Directions for this task ▸ Whenever a line in the data contains "assert", show that line.

(Stored data entries)
---
(* ===== verification/Bytes.v ===== *)
(** Byte buffers, as the boot loader reads and patches them: a buffer is a list of
    bytes, an access outside it is [Fault], and the little-endian accessors are those
    of src/bootable/lk/platform/msm_shared/include/partition_parser.h and mmc.h.
    C strings are NUL-terminated byte buffers; [c_string] is the text they hold. *)
From Stdlib Require Import ZArith Ascii.
From stdpp Require Import base numbers list strings.
From S2P Require Import Prelude.

Abbreviation buffer := (list Z).

Definition is_byte (b : Z) : Prop := 0 ≤ b < 256.

#[global] Instance is_byte_dec b : Decision (is_byte b).
Proof. unfold is_byte. apply _. Defined.

(** * Access with bounds *)

Definition in_range (b : buffer) (off : Z) (n : nat) : bool :=
  (0 <=? off) && (off + Z.of_nat n <=? Z.of_nat (length b)).

Definition slice (b : buffer) (off : Z) (n : nat) : res (list Z) :=
  if in_range b off n then Ok (take n (drop (Z.to_nat off) b)) else Fault.

Definition store (b : buffer) (off : Z) (bs : list Z) : res buffer :=
  if in_range b off (length bs)
  then Ok (take (Z.to_nat off) b ++ bs ++ drop (Z.to_nat off + length bs) b) else Fault.

Definition byte_at (b : buffer) (off : Z) : res Z :=
  l ← slice b off 1; deref (head l).

(** * Little-endian words *)

(** [x0 | x1 << 8 | x2 << 16 | ...] *)
Fixpoint le_or (shift : Z) (bs : list Z) : Z :=
  match bs with
  | [] => 0
  | b :: bs => Z.lor (Z.shiftl b shift) (le_or (shift + 8) bs)
  end.

(** [y & 0xff], [(y >> 8) & 0xff], ... *)
Fixpoint le_bytes (n : nat) (shift : Z) (y : Z) : list Z :=
  match n with
  | O => []
  | S n => Z.land (Z.shiftr y shift) 0xff :: le_bytes n (shift + 8) y
  end.

Definition GET_LWORD_FROM_BYTE (b : buffer) (off : Z) : res Z := l ← slice b off 4; Ok (le_or 0 l).
Definition GET_LLWORD_FROM_BYTE (b : buffer) (off : Z) : res Z := l ← slice b off 8; Ok (le_or 0 l).
Definition PUT_LONG (b : buffer) (off y : Z) : res buffer := store b off (le_bytes 4 0 y).
Definition PUT_LONG_LONG (b : buffer) (off y : Z) : res buffer := store b off (le_bytes 8 0 y).

(** * Lemmas *)

Lemma in_range_spec b off n :
  in_range b off n = true ↔ 0 ≤ off ∧ off + Z.of_nat n ≤ Z.of_nat (length b).
Proof. unfold in_range. rewrite andb_true_iff, !Z.leb_le. done. Qed.

Lemma slice_ok b off n l :
  slice b off n = Ok l ↔
  0 ≤ off ∧ off + Z.of_nat n ≤ Z.of_nat (length b) ∧ l = take n (drop (Z.to_nat off) b).
Proof.
  unfold slice. destruct (in_range b off n) eqn:E.
  - apply in_range_spec in E as [? ?]. split; [by intros [= <-]|]. by intros (_ & _ & ->).
  - split; [done|]. intros (H1 & H2 & _). by rewrite (proj2 (in_range_spec _ _ _)) in E.
Qed.

Lemma store_ok b off bs b' :
  store b off bs = Ok b' ↔
  0 ≤ off ∧ off + Z.of_nat (length bs) ≤ Z.of_nat (length b) ∧
  b' = take (Z.to_nat off) b ++ bs ++ drop (Z.to_nat off + length bs) b.
Proof.
  unfold store. destruct (in_range b off (length bs)) eqn:E.
  - apply in_range_spec in E as [? ?]. split; [by intros [= <-]|]. by intros (_ & _ & ->).
  - split; [done|]. intros (H1 & H2 & _). by rewrite (proj2 (in_range_spec _ _ _)) in E.
Qed.

Lemma store_in b off bs :
  0 ≤ off → off + Z.of_nat (length bs) ≤ Z.of_nat (length b) → ∃ b', store b off bs = Ok b'.
Proof. intros. eexists. by apply store_ok. Qed.

Lemma store_length b off bs b' : store b off bs = Ok b' → length b' = length b.
Proof. intros (? & ? & ->)%store_ok. rewrite !length_app, length_take, length_drop. lia. Qed.

Lemma length_slice b off n l : slice b off n = Ok l → length l = n.
Proof. intros (? & ? & ->)%slice_ok. rewrite length_take, length_drop. lia. Qed.

(** A range in the middle of a concatenation. *)
Lemma slice_mid l1 l2 l3 off n :
  off = Z.of_nat (length l1) → n = length l2 → slice (l1 ++ l2 ++ l3) off n = Ok l2.
Proof.
  intros -> ->. apply slice_ok. rewrite !length_app. split_and!; [lia..|].
  by rewrite Nat2Z.id, drop_app_length, take_app_length.
Qed.

(** Reading back what was stored. *)
Lemma slice_store_same b off bs b' : store b off bs = Ok b' → slice b' off (length bs) = Ok bs.
Proof.
  intros Hs. pose proof (store_length _ _ _ _ Hs) as Hl. apply store_ok in Hs as (H0 & H1 & ->).
  apply slice_ok. rewrite Hl. split_and!; [lia..|].
  rewrite drop_app_ge by (rewrite length_take; lia). rewrite length_take.
  replace (Z.to_nat off - _)%nat with 0%nat by lia. by rewrite drop_0, take_app_length.
Qed.

(** Reading beside what was stored. *)
Lemma slice_store_other b off bs b' i n :
  store b off bs = Ok b' → i + Z.of_nat n ≤ off ∨ off + Z.of_nat (length bs) ≤ i →
  slice b' i n = slice b i n.
Proof.
  intros Hs Hd. pose proof (store_length _ _ _ _ Hs) as Hl. apply store_ok in Hs as (H0 & H1 & ->).
  unfold slice, in_range. rewrite Hl. case_match eqn:E; [|done].
  apply andb_prop in E as [Hi%Z.leb_le Hn%Z.leb_le]. f_equal. apply list_eq. intros k.
  destruct (decide (k < n)%nat) as [Hk|Hk]; [|by rewrite !lookup_take_ge by lia].
  rewrite !lookup_take, !lookup_drop by lia. destruct Hd as [Hd|Hd].
  - case_decide; [|done]. rewrite lookup_app_l by (rewrite length_take; lia).
    rewrite lookup_take by lia. by case_decide; [|lia].
  - case_decide; [|done]. rewrite lookup_app_r; rewrite length_take; [|lia].
    rewrite lookup_app_r by lia. rewrite lookup_drop. f_equal. lia.
Qed.

Lemma length_le_bytes n s y : length (le_bytes n s y) = n.
Proof. revert s. induction n; intros s; cbn; auto. Qed.

Lemma byte_testbit y i : Z.testbit (Z.land y 0xff) i = bool_decide (0 ≤ i < 8) && Z.testbit y i.
Proof.
  change 0xff with (Z.ones 8). rewrite Z.land_spec.
  destruct (decide (0 ≤ i < 8)) as [H|H].
  - rewrite bool_decide_eq_true_2, Z.ones_spec_low by lia. by rewrite andb_true_r.
  - rewrite bool_decide_eq_false_2 by done. destruct (decide (i < 0)).
    + by rewrite !Z.testbit_neg_r by lia.
    + rewrite Z.ones_spec_high by lia. by rewrite andb_false_r.
Qed.

Lemma le_or_testbit n s y i :
  0 ≤ s → Z.testbit (le_or s (le_bytes n s y)) i = bool_decide (s ≤ i < s + 8 * Z.of_nat n) && Z.testbit y i.
Proof.
  revert s. induction n as [|n IH]; intros s Hs; cbn [le_bytes le_or].
  - rewrite Z.bits_0. by rewrite bool_decide_eq_false_2 by lia.
  - destruct (decide (0 ≤ i)) as [Hi|Hi]; [|by rewrite !Z.testbit_neg_r, ?andb_false_r by lia].
    rewrite Z.lor_spec, IH, Z.shiftl_spec, byte_testbit by lia.
    destruct (decide (s ≤ i)) as [Hsi|]; [rewrite Z.shiftr_spec by lia; replace (i - s + s) with i by lia|].
    + destruct (Z.testbit y i); [|by rewrite !andb_false_r]. rewrite !andb_true_r.
      repeat case_bool_decide; try done; lia.
    + repeat case_bool_decide; try done; lia.
Qed.

Lemma le_roundtrip n y : le_or 0 (le_bytes n 0 y) = y mod 2 ^ (8 * Z.of_nat n).
Proof.
  apply Z.bits_inj_iff'. intros i Hi. rewrite le_or_testbit by lia.
  case_bool_decide; [rewrite Z.mod_pow2_bits_low by lia; done|].
  by rewrite Z.mod_pow2_bits_high by lia.
Qed.

Lemma le_bytes_range n s y : Forall is_byte (le_bytes n s y).
Proof.
  revert s. induction n; intros s; constructor; [|done]. unfold is_byte. change 0xff with (Z.ones 8).
  rewrite Z.land_ones by lia. apply Z.mod_pos_bound. lia.
Qed.

(** The word accessors read back what they wrote, modulo their width. *)
Lemma get_put_long b off y b' : PUT_LONG b off y = Ok b' → GET_LWORD_FROM_BYTE b' off = Ok (u32 y).
Proof.
  intros Hs%slice_store_same. rewrite length_le_bytes in Hs. unfold GET_LWORD_FROM_BYTE. rewrite Hs.
  cbn [mbind res_bind]. by rewrite le_roundtrip.
Qed.

Lemma get_put_long_long b off y b' : PUT_LONG_LONG b off y = Ok b' → GET_LLWORD_FROM_BYTE b' off = Ok (u64 y).
Proof.
  intros Hs%slice_store_same. rewrite length_le_bytes in Hs. unfold GET_LLWORD_FROM_BYTE. rewrite Hs.
  cbn [mbind res_bind]. by rewrite le_roundtrip.
Qed.

Lemma le_or_range s bs :
  0 ≤ s → Forall is_byte bs → 0 ≤ le_or s bs < 2 ^ (s + 8 * Z.of_nat (length bs)).
Proof.
  intros Hs HF. revert s Hs. induction HF as [|b bs Hb HF IH]; intros s Hs; cbn [le_or length].
  { split; [done|]. apply Z.pow_pos_nonneg; lia. }
  destruct (IH (s + 8) ltac:(lia)) as [H0 H1]. replace (s + 8 + 8 * Z.of_nat (length bs)) with
    (s + 8 * Z.of_nat (S (length bs))) in H1 by lia.
  assert (0 ≤ Z.shiftl b s) by (apply Z.shiftl_nonneg; unfold is_byte in Hb; lia).
  split; [by apply Z.lor_nonneg|]. set (m := s + 8 * Z.of_nat (S (length bs))) in *.
  assert (Z.shiftl b s < 2 ^ m) as Hb2.
  { rewrite Z.shiftl_mul_pow2 by lia. unfold is_byte in Hb.
    assert (2 ^ m = 2 ^ s * 2 ^ (8 * Z.of_nat (S (length bs)))) as -> by (subst m; rewrite Z.pow_add_r; lia).
    assert (2 ^ 8 ≤ 2 ^ (8 * Z.of_nat (S (length bs)))) by (apply Z.pow_le_mono_r; lia).
    assert (0 < 2 ^ s) by (apply Z.pow_pos_nonneg; lia). nia. }
  destruct (decide (Z.lor (Z.shiftl b s) (le_or (s + 8) bs) = 0)) as [->|Hne];
    [apply Z.pow_pos_nonneg; lia|].
  apply Z.log2_lt_pow2; [pose proof (proj2 (Z.lor_nonneg (Z.shiftl b s) (le_or (s + 8) bs))); lia|].
  rewrite Z.log2_lor by done. apply Z.max_lub_lt.
  all: match goal with |- Z.log2 ?x < _ => destruct (decide (x = 0)) as [->|]; [cbn; subst m; lia|] end.
  all: apply Z.log2_lt_pow2; lia.
Qed.


(** * C strings *)

Definition bytes_of (s : string) : list Z :=
  (λ c, Z.of_nat (nat_of_ascii c)) <$> String.list_ascii_of_string s.

(** [strlen] on an array: the bytes before the first NUL; reading on past the array is [Fault]. *)
Fixpoint strlen (b : list Z) : res Z :=
  match b with
  | [] => Fault
  | c :: b => if c =? 0 then Ok 0 else n ← strlen b; Ok (n + 1)
  end.

(** [!memcmp(a, b, n)], comparing byte after byte up to the first difference. *)
Fixpoint memeq (a b : list Z) (n : nat) : res bool :=
  match n with
  | O => Ok true
  | S n =>
      match a, b with
      | x :: a, y :: b => if x =? y then memeq a b n else Ok false
      | _, _ => Fault
      end
  end.

(** The string an array holds: the bytes before the first NUL. *)
Fixpoint c_string (b : list Z) : list Z :=
  match b with
  | [] => []
  | c :: b => if c =? 0 then [] else c :: c_string b
  end.

Lemma strlen_c_string b : 0 ∈ b → strlen b = Ok (Z.of_nat (length (c_string b))).
Proof.
  induction b as [|c b IH]; intros Hin; [by apply not_elem_of_nil in Hin|]. cbn [strlen c_string].
  destruct (Z.eqb_spec c 0) as [->|Hc]; [done|]. apply elem_of_cons in Hin as [Hin|Hin]; [done|].
  rewrite IH by done. cbn [mbind res_bind length]. f_equal. lia.
Qed.

Lemma memeq_prefix nm b :
  (length nm ≤ length b)%nat → ∃ same, memeq nm b (length nm) = Ok same ∧ (same = true ↔ take (length nm) b = nm).
Proof.
  revert b. induction nm as [|x nm IH]; intros b Hl; [by exists true|]. destruct b as [|y b]; cbn in Hl; [lia|].
  cbn [memeq length take]. destruct (Z.eqb_spec x y) as [->|Hne].
  - destruct (IH b ltac:(lia)) as (same & -> & Hs). exists same. split; [done|]. rewrite Hs.
    split; [by intros ->|]. by intros [= ?].
  - exists false. split; [done|]. split; [done|]. intros [= ? ?]. congruence.
Qed.

Lemma c_string_prefix nm b :
  0 ∉ nm → c_string b = nm ↔ take (length nm) b = nm ∧ length (c_string b) = length nm.
Proof.
  revert b. induction nm as [|x nm IH]; intros b Hn.
  { split; [by intros ->|]. intros [_ H]. by apply nil_length_inv. }
  rewrite not_elem_of_cons in Hn. destruct Hn as [Hx Hn]. destruct b as [|c b]; cbn [c_string].
  { split; [done|]. by intros [? _]. }
  destruct (Z.eqb_spec c 0) as [->|Hc]; cbn [length take].
  - split; [done|]. intros [[= ?] _]. congruence.
  - specialize (IH b Hn). split.
    + intros [= -> Hb]. destruct (proj1 IH Hb) as [H1 H2]. split; [by f_equal|by f_equal].
    + intros [[= -> H1] [= H2]]. f_equal. by apply IH.
Qed.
---
Response to this exercise ▸
  assert (0 ≤ Z.shiftl b s) by (apply Z.shiftl_nonneg; unfold is_byte in Hb; lia).
  assert (Z.shiftl b s < 2 ^ m) as Hb2.
    assert (2 ^ m = 2 ^ s * 2 ^ (8 * Z.of_nat (S (length bs)))) as -> by (subst m; rewrite Z.pow_add_r; lia).
    assert (2 ^ 8 ≤ 2 ^ (8 * Z.of_nat (S (length bs)))) by (apply Z.pow_le_mono_r; lia).
    assert (0 < 2 ^ s) by (apply Z.pow_pos_nonneg; lia). nia. }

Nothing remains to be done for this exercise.